▸ YOUR TASK
Tally up the lines in the following entries where the string "WaitersPriorityChanged" appears, and answer with the number alone.

Segment Start: THE DATA

(* ===== verification/OwnedWaitQueueSteps.v ===== *)
(** * Correctness of owned wait queues: operations

    Every operation on owned wait queues restores the priorities that its change of
    queues and owners calls for, if a queue is taken only from an owner that does not
    wait itself. *)

From S2P Require Import Prelude Zx WaitQueue WaitQueueFacts OwnedWaitQueue OwnedWaitQueueFacts.
Import WaitQueue OwnedWaitQueue.

(** ** What threads have been told *)

(** [g] is the pressure that the owner of each queue knows of; it is out of date for
    the queues of [X]. *)
Definition told (g : Z -> Z) (s : State) : Prop := forall t p, pis s !! t = Some p -> alive t s -> inherited_priority p = maxl (map g (owned_wait_queues p)).
Definition agrees (g : Z -> Z) (X : list Z) (s : State) : Prop := forall w, is_Some (owners s !! w) -> w ∉ X -> g w = qprio (ker s) w.

Lemma told_pinv L g s : shape L s -> told g s -> agrees g [] s -> pinv L s.
Proof.
  intros S T A. split; [done|]. intros t p Hp Hal _. rewrite (T t p Hp Hal). apply maxl_ext. intros w Hw. apply A; [exists t; apply (sh_owner _ _ S); by exists p | apply not_elem_of_nil].
Qed.

Lemma pinv_told L s : pinv L s -> told (qprio (ker s)) s /\ agrees (qprio (ker s)) [] s.
Proof. intros [S I]. split; [|done]. intros t p Hp Hal. by apply (I t p Hp Hal). Qed.

Lemma told_unsettled L g w o s old :
  shape L s -> told g s -> agrees g [w] s -> owners s !! w = Some o -> g w = old -> -1 <= old -> old <> qprio (ker s) w -> unsettled L s o old (qprio (ker s) w).
Proof.
  intros S T A Ho Hg Hlow Hne. destruct (proj1 (sh_owner _ _ S w o) Ho) as (p & Hp & Hw). destruct (sh_alive _ _ S w o Ho) as [Hal _]. split; [done | | done | | done | split; [done | apply maxl_low]].
  - intros x q Hx Hax Hxo. rewrite (T x q Hx Hax). apply maxl_ext. intros w' Hw'. assert (owners s !! w' = Some x) as Hox by (apply (sh_owner _ _ S); by exists q).
    apply A; [by exists x|]. intros ->%list_elem_of_singleton. congruence.
  - pose proof (sh_nodup _ _ S o p Hp) as Hnd. exists p, (maxl (map g (filter (fun y => y <> w) (owned_wait_queues p)))). split_and!; [done | apply maxl_low | rewrite (T o p Hp Hal), (maxl_split w _ Hw Hnd), Hg; done|].
    unfold pressure. rewrite (maxl_split w _ Hw Hnd). f_equal. symmetry. apply maxl_ext. intros w' [Hne' Hw']%list_elem_of_filter. apply A; [|by intros ?%list_elem_of_singleton]. exists o. apply (sh_owner _ _ S). by exists p.
Qed.

(** A change of the kernel that keeps priorities. *)
Definition dead_state (st : thread_state) : bool := match st with THREAD_DEATH => true | _ => false end.

Definition fixed (k k' : kernel) : Prop :=
  (forall x, (fun th => (effec_priority th, dead_state (state th))) <$> threads k' !! x = (fun th => (effec_priority th, dead_state (state th))) <$> threads k !! x) /\
  forall w, is_Some (queues k !! w) -> is_Some (queues k' !! w).

Lemma fixed_prio k k' x : fixed k k' -> prio k' x = prio k x.
Proof. intros [E _]. specialize (E x). unfold prio. destruct (threads k' !! x), (threads k !! x); simpl in E; try done. congruence. Qed.
(* ===== verification/OwnedWaitQueueOps.v ===== *)
(** * Correctness of owned wait queues: waiting and waking

    What each operation does to the queues, the threads and the owners, and that all
    threads inherit what they should afterwards. *)

From S2P Require Import Prelude Zx WaitQueue WaitQueueFacts OwnedWaitQueue OwnedWaitQueueFacts OwnedWaitQueueSteps.
Import WaitQueue OwnedWaitQueue.

(** ** The kernel *)

Definition woken (e : zx_status_t) (th : thread_t) : thread_t := mkThread THREAD_READY (effec_priority th) (signals th) (interruptable th) e None.

Lemma blocked_not_dead L k t th w : k_inv L k -> threads k !! t = Some th -> blocking_wait_queue th = Some w -> is_blocked (state th) = true.
Proof. intros I Ht Hb. pose proof (ki_blocked _ _ I t th Ht) as H. rewrite Hb in H. apply H. Qed.

Lemma dequeue_kernel L w t e k th :
  k_inv L k -> threads k !! t = Some th -> blocking_wait_queue th = Some w ->
  exists k1, wait_queue_dequeue_thread_internal w t e k = Some k1 /\ k_inv (t :: L) k1 /\ waiters w k1 = filter (fun x => x <> t) (waiters w k) /\ (forall w', w' <> w -> waiters w' k1 = waiters w' k) /\
    ready k1 = ready k /\ same_queues k k1 /\ threads k1 = <[t := mkThread (state th) (effec_priority th) (signals th) (interruptable th) e None]> (threads k).
Proof.
  intros I Ht Hb. pose proof (ki_blocked _ _ I t th Ht) as H. rewrite Hb in H. destruct H as (_ & [q Hq] & _).
  destruct (dequeue_inv L w t e k q th I Hq Ht Hb) as (k1 & E & I1 & Hw & Hwo & Hr & _ & Et). exists k1. split_and!; try done. by apply (dequeue_frame w t e).
Qed.

Lemma wake_kernel w t e k :
  k_inv [] k -> t ∈ waiters w k ->
  exists k1 k2 th, wait_queue_dequeue_thread_internal w t e k = Some k1 /\ sched_unblock t k1 = Some k2 /\ k_inv [] k2 /\ threads k !! t = Some th /\ blocking_wait_queue th = Some w /\
    threads k2 = <[t := woken e th]> (threads k) /\ waiters w k2 = filter (fun x => x <> t) (waiters w k) /\ (forall w', w' <> w -> waiters w' k2 = waiters w' k) /\ same_queues k k2 /\ ready k2 = ready k ++ [t].
Proof.
  intros I Hin. destruct (waiters_blocked _ _ _ _ I Hin) as (q & th & Hq & Ht & Hb). destruct (dequeue_kernel [] w t e k th I Ht Hb) as (k1 & E1 & I1 & Hw & Hwo & Hr & Hsq & Et).
  destruct (unblock_inv [] t k1 (mkThread (state th) (effec_priority th) (signals th) (interruptable th) e None) I1) as (k2 & E2 & I2 & Eq & Hr2 & _); [rewrite Et; apply lookup_insert_eq | done|].
  exists k1, k2, th. split_and!; try done.
  - unfold sched_unblock in E2. rewrite Et, lookup_insert_eq in E2. cbn [mbind option_bind] in E2. injection E2 as <-. simpl. rewrite insert_insert_eq. done.
  - unfold waiters in *. by rewrite Eq.
  - intros w' Hne. rewrite <- Hwo by done. unfold waiters. by rewrite Eq.
  - intros w'. by rewrite Eq.
  - by rewrite Hr2, Hr.
Qed.

Lemma fixed_insert k k' t th th' : threads k !! t = Some th -> threads k' = <[t := th']> (threads k) -> effec_priority th' = effec_priority th -> dead_state (state th') = dead_state (state th) -> same_queues k k' -> fixed k k'.
Proof.
  intros Ht E He Hd Hq. split; [|intros w; apply Hq]. intros x. rewrite E. destruct (decide (x = t)) as [->|Hne]; [rewrite lookup_insert_eq, Ht; simpl; by rewrite He, Hd | by rewrite lookup_insert_ne].
Qed.

Lemma blocked_dead_state st : is_blocked st = true -> dead_state st = false.
Proof. by destruct st. Qed.

(** ** A thread is woken by a timeout, a signal or its end *)

Definition sees (s : State) (x : Z) := strip <$> threads (ker s) !! x.

Record unblocked (w t : Z) (e : zx_status_t) (s s' : State) : Prop := {
  ub_in : t ∈ waiters w (ker s);
  ub_queue : waiters w (ker s') ≡ₚ filter (fun x => x <> t) (waiters w (ker s));
  ub_queues : forall w', w' <> w -> waiters w' (ker s') ≡ₚ waiters w' (ker s);
  ub_others : forall x, x <> t -> sees s' x = sees s x;
  ub_thread : exists th, threads (ker s) !! t = Some th /\ sees s' t = Some (strip (woken e th));
  ub_same : same_queues (ker s) (ker s');
  ub_owners : owners s' = owners s;
  ub_base : forall x, base_priority <$> pis s' !! x = base_priority <$> pis s !! x;
}.

(** The pressure of the queue [w] may have changed, and its owner stays. *)
Lemma waiters_changed_good b L g w s old :
  shape L s -> (b = true -> (told g s /\ agrees g [w] s) /\ g w = old /\ -1 <= old) -> exists s', WaitersPriorityChanged false w old s = Some s' /\ good b L s' /\ calm s s'.
Proof.
  intros S H. unfold WaitersPriorityChanged, owner. destruct (owners s !! w) as [o|] eqn:Ho.
  - rewrite (blocked_priority_qprio L s w S). destruct (Z.eqb_spec old (qprio (ker s) w)) as [E|Hne].
    + exists s. split_and!; try done. apply (told_good b L g); [done|]. intros Hb. destruct (H Hb) as ((T & A) & Hg & _). split; [done|]. intros w' H1 _. destruct (decide (w' = w)) as [->|Hw']; [congruence | apply A; [done | by intros ?%list_elem_of_singleton]].
    + destruct b.
      * destruct (H eq_refl) as ((T & A) & Hg & Hlow). destruct (pressure_changed_spec L s o old (qprio (ker s) w)) as (s' & E & I & C); [by apply (told_unsettled L g)|]. exists s'. by rewrite good_true.
      * destruct (proj1 (sh_owner _ _ S w o) Ho) as (p & Hp & _). destruct (pressure_changed_ends L s o old (qprio (ker s) w) S) as (s' & E & I & C); [by exists p | apply maxl_low|]. exists s'. by split_and!.
  - exists s. split_and!; try done. apply (told_good b L g); [done|]. intros Hb. destruct (H Hb) as ((T & A) & Hg & _). split; [done|]. intros w' H1 _. apply A; [done|]. intros ->%list_elem_of_singleton. rewrite Ho in H1. by destruct H1.
Qed.

(** The queues other than [w] are as before. *)
Lemma good_dirty b L s k' w :
  good b L s -> fixed (ker s) k' -> (forall w', w' <> w -> waiters w' k' ≡ₚ waiters w' (ker s)) ->
  b = true -> (told (qprio (ker s)) (with_ker k' s) /\ agrees (qprio (ker s)) [w] (with_ker k' s)) /\ qprio (ker s) w = qprio (ker s) w /\ -1 <= qprio (ker s) w.
Proof.
  intros G F Hw Hb. destruct (good_told b L s G Hb) as [T A]. split_and!; [by apply told_fixed | | done | apply maxl_low]. apply agrees_fixed; [|done|]; [intros w' H1 _; by apply A, not_elem_of_nil|].
  intros w' Hw'. apply Hw. intros ->. apply Hw', list_elem_of_here.
Qed.

Lemma good_fixed b L L' s k' : good b L s -> fixed (ker s) k' -> k_inv L' k' -> (forall w, waiters w k' ≡ₚ waiters w (ker s)) -> good b L' (with_ker k' s).
Proof.
  intros G F Ik Hw. apply (told_good b L' (qprio (ker s))); [by apply (shape_fixed L); [apply G|..]|]. intros Hb. destruct (good_told b L s G Hb) as [T A]. by split; [apply told_fixed | apply agrees_fixed].
Qed.

(** The thread that has left its queue is made ready. *)
Lemma good_ready b L s t th :
  good b (t :: L) s -> threads (ker s) !! t = Some th -> blocking_wait_queue th = None -> dead_state (state th) = false ->
  exists k', sched_unblock t (ker s) = Some k' /\ good b L (with_ker k' s) /\ queues k' = queues (ker s) /\ threads k' = <[t := set_state THREAD_READY (effec_priority th) th]> (threads (ker s)).
Proof.
  intros I Ht Hb Hd. destruct (unblock_inv L t (ker s) th (sh_ker _ _ (proj1 I)) Ht Hb) as (k' & E & I' & Eq & _). exists k'. split; [done|].
  assert (threads k' = <[t := set_state THREAD_READY (effec_priority th) th]> (threads (ker s))) as Et by (unfold sched_unblock in E; rewrite Ht in E; cbn [mbind option_bind] in E; by injection E as <-).
  split_and!; [|done | done]. apply (good_fixed b (t :: L)); try done; [|intros w; unfold waiters; by rewrite Eq]. apply (fixed_insert _ _ t th (set_state THREAD_READY (effec_priority th) th)); try done. intros w. by rewrite Eq.
Qed.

Segment End: THE DATA

▸ COMPLETED EXERCISE
2